(Sunday sermons, talks, and teaching)
Which of the three men, do you think, was a neighbour to the one who fell into the hands of the robbers?’ The lawyer replied, ‘The one who showed him mercy.’ Jesus said to him, ‘Go and do likewise’.
A couple of weeks ago as we were planning this service, we decided to steer clear of the word “community” as the theme for this celebration. And there are very good reasons for this. “Community” has become a buzzword to signify everything and anything that might bring or hold people together. Here at All Saints’ we are responsible for this as anyone else, given that the description on our website says, ‘A friendly and welcoming Christian community…’ But by overusing, and misusing, the word “community” we deprive it of any real meaning.
Yet, the gospel encourages everyone (Christians and otherwise) to consider a different approach towards bringing people together; not in terms of being a community – although the Church could be understood as a community of sorts – but in terms of coming together as good neighbours. This approach is somewhat different from what we have been used to hear over the last few decades, and it is definitely more challenging to embrace.
In the gospel passage that the Mayor has kindly read for us Jesus gives us an example of how belonging to a community can sometimes hamper the flourishing of other individuals. We see this in the priest and Levite who belong to the same community that served in the Jerusalem temple, and led the worship for the people of Israel. These two characters, seeing the man left for dead on the side of the road, cross over to the other side in order not to be defiled by coming in to contact with him, and so lose their sense of belonging to their own community. “He is not one of us”, the priest may have said to himself. “If I become ritually impure by touching this man, my community would banish me from service”, the Levite may have thought.
Their strong sense of belonging to a certain group of people prevents them from helping a stranger they encounter, giving him the time of day, and showing mercy towards his sorry state. Their inaction, which from their point of view is perfectly justifiable, becomes for us an example of how an inward-looking impersonal idea of community can actually do harm, by setting membership as a higher priority than doing good to others.
But to this example of strict adherence to a community Jesus contrasts the behaviour of another man, who would be cast as “the Good Samaritan” happily ever after because his actions. This remarkable man is not part of Israel’ society, in fact he and his fellow Samaritans are despised by the Israelites and considered the least trustworthy people around. Yet, he is the one who helps the man in his troubles, cares for him, and gives him back his human dignity; he sets aside his belonging to any specific community in order to help a fellow human being needing his attention. In short his is the one who acts as a good neighbour. The priest and the Levite are also neighbours in the sense that they find themselves in close proximity to the poor man, but they are bad ones and they do not do anything to help.
The gospel here teaches us that being good neighbours is something that transcends any idea of community each own of us might have; crucially it goes beyond religious creeds, political affiliation, nationality, or everything else. Being a good neighbour is about seeing the person next to me for who they are; another human being endowed with infinite worth, and, as such, seeing them also as worthy of my time, dedication, and care.

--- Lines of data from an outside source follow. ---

(* ===== verification/Driver.v ===== *)
(** * The W25QXX chip driver, as the interface the controller relies on

    [FlashPrg.c] calls five operations of the W25QXX driver ([w25qxx.h]):
    [W25QXX_Init], [W25QXX_Erase_Chip], [W25QXX_Erase_Sector],
    [W25QXX_Write_NoCheck] and [W25QXX_Read].  The driver's code is not
    under [src/], so this file models it from the spec: §6 lists the
    driver as a capability surface, and §5 says that each call returns
    only once the hardware operation has completed.

    [FlashChip] gives the operations, on an abstract device state [D].
    [FlashChipLaws] gives what the controller needs from them.  Each law
    is stated through [W25QXX_Read], over device states that satisfy the
    driver's invariant [chip_wf]
    (every cell holds a byte).  The concrete model in [NorFlash]
    discharges the laws.  [FlashMemory] adds the view of the device as
    a byte memory that the spec's abstract machine uses.  The controller ([FlashPrg]) and the session
    ([Session]) are proved against the laws only. *)

From S2P Require Import Prelude.

(** ** Geometry of the W25Q256 *)

(** The erase granularity: a 4 KiB sector. *)
Definition SECTOR_SIZE : Z := 4096.

(** The start of the sector that holds [off]. *)
Definition sector_base (off : Z) : Z := off - off mod SECTOR_SIZE.

(** ** The operations *)

Class FlashChip (D : Type) := {
  (** [void W25QXX_Init(void)] *)
  W25QXX_Init : D -> D;
  (** [void W25QXX_Erase_Chip(void)] *)
  W25QXX_Erase_Chip : D -> D;
  (** [void W25QXX_Erase_Sector(u32 Dst_Addr)]: erases the sector holding
      the byte offset [Dst_Addr]. *)
  W25QXX_Erase_Sector : Z -> D -> D;
  (** [void W25QXX_Write_NoCheck(u8* pBuffer, u32 WriteAddr, NumByteToWrite)]:
      programs the first [NumByteToWrite] bytes of [pBuffer] at [WriteAddr],
      without reading the cells first. *)
  W25QXX_Write_NoCheck : list Z -> Z -> Z -> D -> D;
  (** [void W25QXX_Read(u8* pBuffer, u32 ReadAddr, NumByteToRead)]: the
      bytes it stores into [pBuffer]. *)
  W25QXX_Read : D -> Z -> Z -> list Z;
  (** The driver's invariant on the device state. *)
  chip_wf : D -> Prop
}.

(** The [n] bytes at [a] read as erased. *)
Definition erased `{FlashChip D} (d : D) (a n : Z) : Prop :=
  W25QXX_Read d a n = replicate (Z.to_nat n) ERASED.

(** ** The laws *)

Class FlashChipLaws (D : Type) `{FlashChip D} := {
  (** The invariant is kept by every operation. *)
  init_wf d : chip_wf d -> chip_wf (W25QXX_Init d);
  erase_chip_wf d : chip_wf d -> chip_wf (W25QXX_Erase_Chip d);
  erase_sector_wf s d : chip_wf d -> chip_wf (W25QXX_Erase_Sector s d);
  write_wf buf a n d :
    Forall is_byte buf -> chip_wf d -> chip_wf (W25QXX_Write_NoCheck buf a n d);

  (** A read returns [n] bytes. *)
  read_length d a n : length (W25QXX_Read d a n) = Z.to_nat n;
  read_bytes d a n : chip_wf d -> Forall is_byte (W25QXX_Read d a n);

  (** [W25QXX_Init] only sets up the QSPI link: the contents stay. *)
  init_read d a n : W25QXX_Read (W25QXX_Init d) a n = W25QXX_Read d a n;

  (** Erasing the chip erases every byte. *)
  erase_chip_erased d a n : erased (W25QXX_Erase_Chip d) a n;

  (** Erasing a sector erases the bytes of that sector... *)
  erase_sector_erased s d a n :
    sector_base s <= a -> a + n <= sector_base s + SECTOR_SIZE ->
    erased (W25QXX_Erase_Sector s d) a n;
  (** ... and leaves the bytes outside it alone. *)
  erase_sector_read_other s d a n :
    a + n <= sector_base s \/ sector_base s + SECTOR_SIZE <= a ->
    W25QXX_Read (W25QXX_Erase_Sector s d) a n = W25QXX_Read d a n;

  (** Programming an erased range stores the data... *)
  write_read_erased buf a n d :
    0 <= n -> (Z.to_nat n <= length buf)%nat -> Forall is_byte buf ->
    erased d a n ->
    W25QXX_Read (W25QXX_Write_NoCheck buf a n d) a n = take (Z.to_nat n) buf;
  (** ... and leaves the bytes outside the range alone. *)
  write_read_other buf a n d b m :
    b + m <= a \/ a + n <= b ->
    W25QXX_Read (W25QXX_Write_NoCheck buf a n d) b m = W25QXX_Read d b m
}.

#[export] Hint Resolve init_wf erase_chip_wf erase_sector_wf write_wf read_bytes : flash.

(** ** The driver as a byte memory

    The spec (§3, §4.1) describes the device as a linear array of bytes
    by offset.  [FlashMemory] says that the driver implements one.  It
    gives the bytes [flash_mem d] a device state stands for.  A read is
    these bytes over its footprint, as a load of [n] bytes is in a
    memory model.  Each operation acts on them as NOR flash does:
    erasing sets bytes to 0xFF, and programming an erased byte stores
    the data byte.  [Refinement] proves the controller correct for any
    such driver. *)
Class FlashMemory (D : Type) `{FlashChip D} := {
  flash_mem : D -> Z -> Z;
  mem_read d a n :
    W25QXX_Read d a n = (fun k : nat => flash_mem d (a + Z.of_nat k)) <$> seq 0 (Z.to_nat n);
  mem_init d x : flash_mem (W25QXX_Init d) x = flash_mem d x;
  mem_erase_chip d x : flash_mem (W25QXX_Erase_Chip d) x = ERASED;
  mem_erase_sector s d x :
    flash_mem (W25QXX_Erase_Sector s d) x =
    if decide (sector_base s <= x < sector_base s + SECTOR_SIZE) then ERASED else flash_mem d x;
  mem_write_erased buf a n d x :
    Forall is_byte buf -> a <= x < a + n -> flash_mem d x = ERASED ->
    flash_mem (W25QXX_Write_NoCheck buf a n d) x = default ERASED (buf !! Z.to_nat (x - a));
  mem_write_other buf a n d x :
    ~ (a <= x < a + n) -> flash_mem (W25QXX_Write_NoCheck buf a n d) x = flash_mem d x
}.

Section DriverFacts.
Context `{FlashChipLaws D}.

(** Erasing the sector that starts at an aligned offset erases the
    whole sector. *)
Lemma erase_sector_aligned d off :
  off mod SECTOR_SIZE = 0 -> erased (W25QXX_Erase_Sector off d) off SECTOR_SIZE.
Proof. intros Hal. apply erase_sector_erased; unfold sector_base; lia. Qed.
End DriverFacts.
(** Programming then verifying a full page. *)
Lemma ProgramPage_Verify_eq s adr buf :
  flashprg_inv s -> (Z.to_nat PAGE_SIZE <= length buf)%nat -> Forall is_byte buf ->
  erased (chip s) (dev_offset s adr) PAGE_SIZE ->
  exists s1 s2, ProgramPage adr PAGE_SIZE buf s = Ok (s1, 0) /\
                Verify adr PAGE_SIZE buf s1 = Ok (s2, adr +ᵤ PAGE_SIZE).
Proof.
  intros Hinv Hlen Hbuf Her.
  destruct (ProgramPage_eq s adr PAGE_SIZE buf) as (s1 & Hp & Haux & Hbase & Hread & _);
    [done | done | done | done |].
  exists s1. eexists. split; [done |].
  rewrite Verify_spec_eq; [| by eapply ProgramPage_inv | done | done | lia].
  unfold dev_offset in *. rewrite Hbase, Hread. unfold verify_spec.
  assert (first_mismatch (take (Z.to_nat PAGE_SIZE) buf) buf (Z.to_nat PAGE_SIZE) = None) as ->;
    [| done].
  apply first_mismatch_None; [rewrite length_take; lia | done |].
  intros j Hj. by rewrite lookup_take_lt.
Qed.

(** C7: Round trip: programming a full page into an erased range, then
    verifying it against the same buffer, reports success. *)
Theorem ProgramPage_Verify_roundtrip s adr buf :
  flashprg_inv s -> (Z.to_nat PAGE_SIZE <= length buf)%nat -> Forall is_byte buf ->
  erased (chip s) (dev_offset s adr) PAGE_SIZE ->
  exists s1 s2, ProgramPage adr PAGE_SIZE buf s = Ok (s1, 0) /\
                Verify adr PAGE_SIZE buf s1 = Ok (s2, adr +ᵤ PAGE_SIZE).
Proof. apply ProgramPage_Verify_eq. Qed.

Our town is changing rapidly but this is by no means the first time that dramatic changes have altered the appearance and dynamics of this place. Indeed the town has been transformed many times beyond recognition since it started out as an Anglo-Saxon village over one thousand years ago. Nevertheless, as new roads and infrastructures are built and new people come to live here we, who already live here, have an even bigger chance to show ourselves as good neighbours to newcomers and old residents alike.
The gospel poses us an indirect question. What kind of neighbours do we want to be? Ones who care only for likeminded people, for members of our own little communities? Or ones who are there to help anyone we may find on our way?
The likelihood that everyone in Houghton will be part of the same community (whether through creed, nationality, or ethnicity) is very small indeed. But by learning to be good neighbours we will learn how to bring people together in a broader, more personal and lasting way… one small act of mercy, one cuppa, one generous offer of help at a time.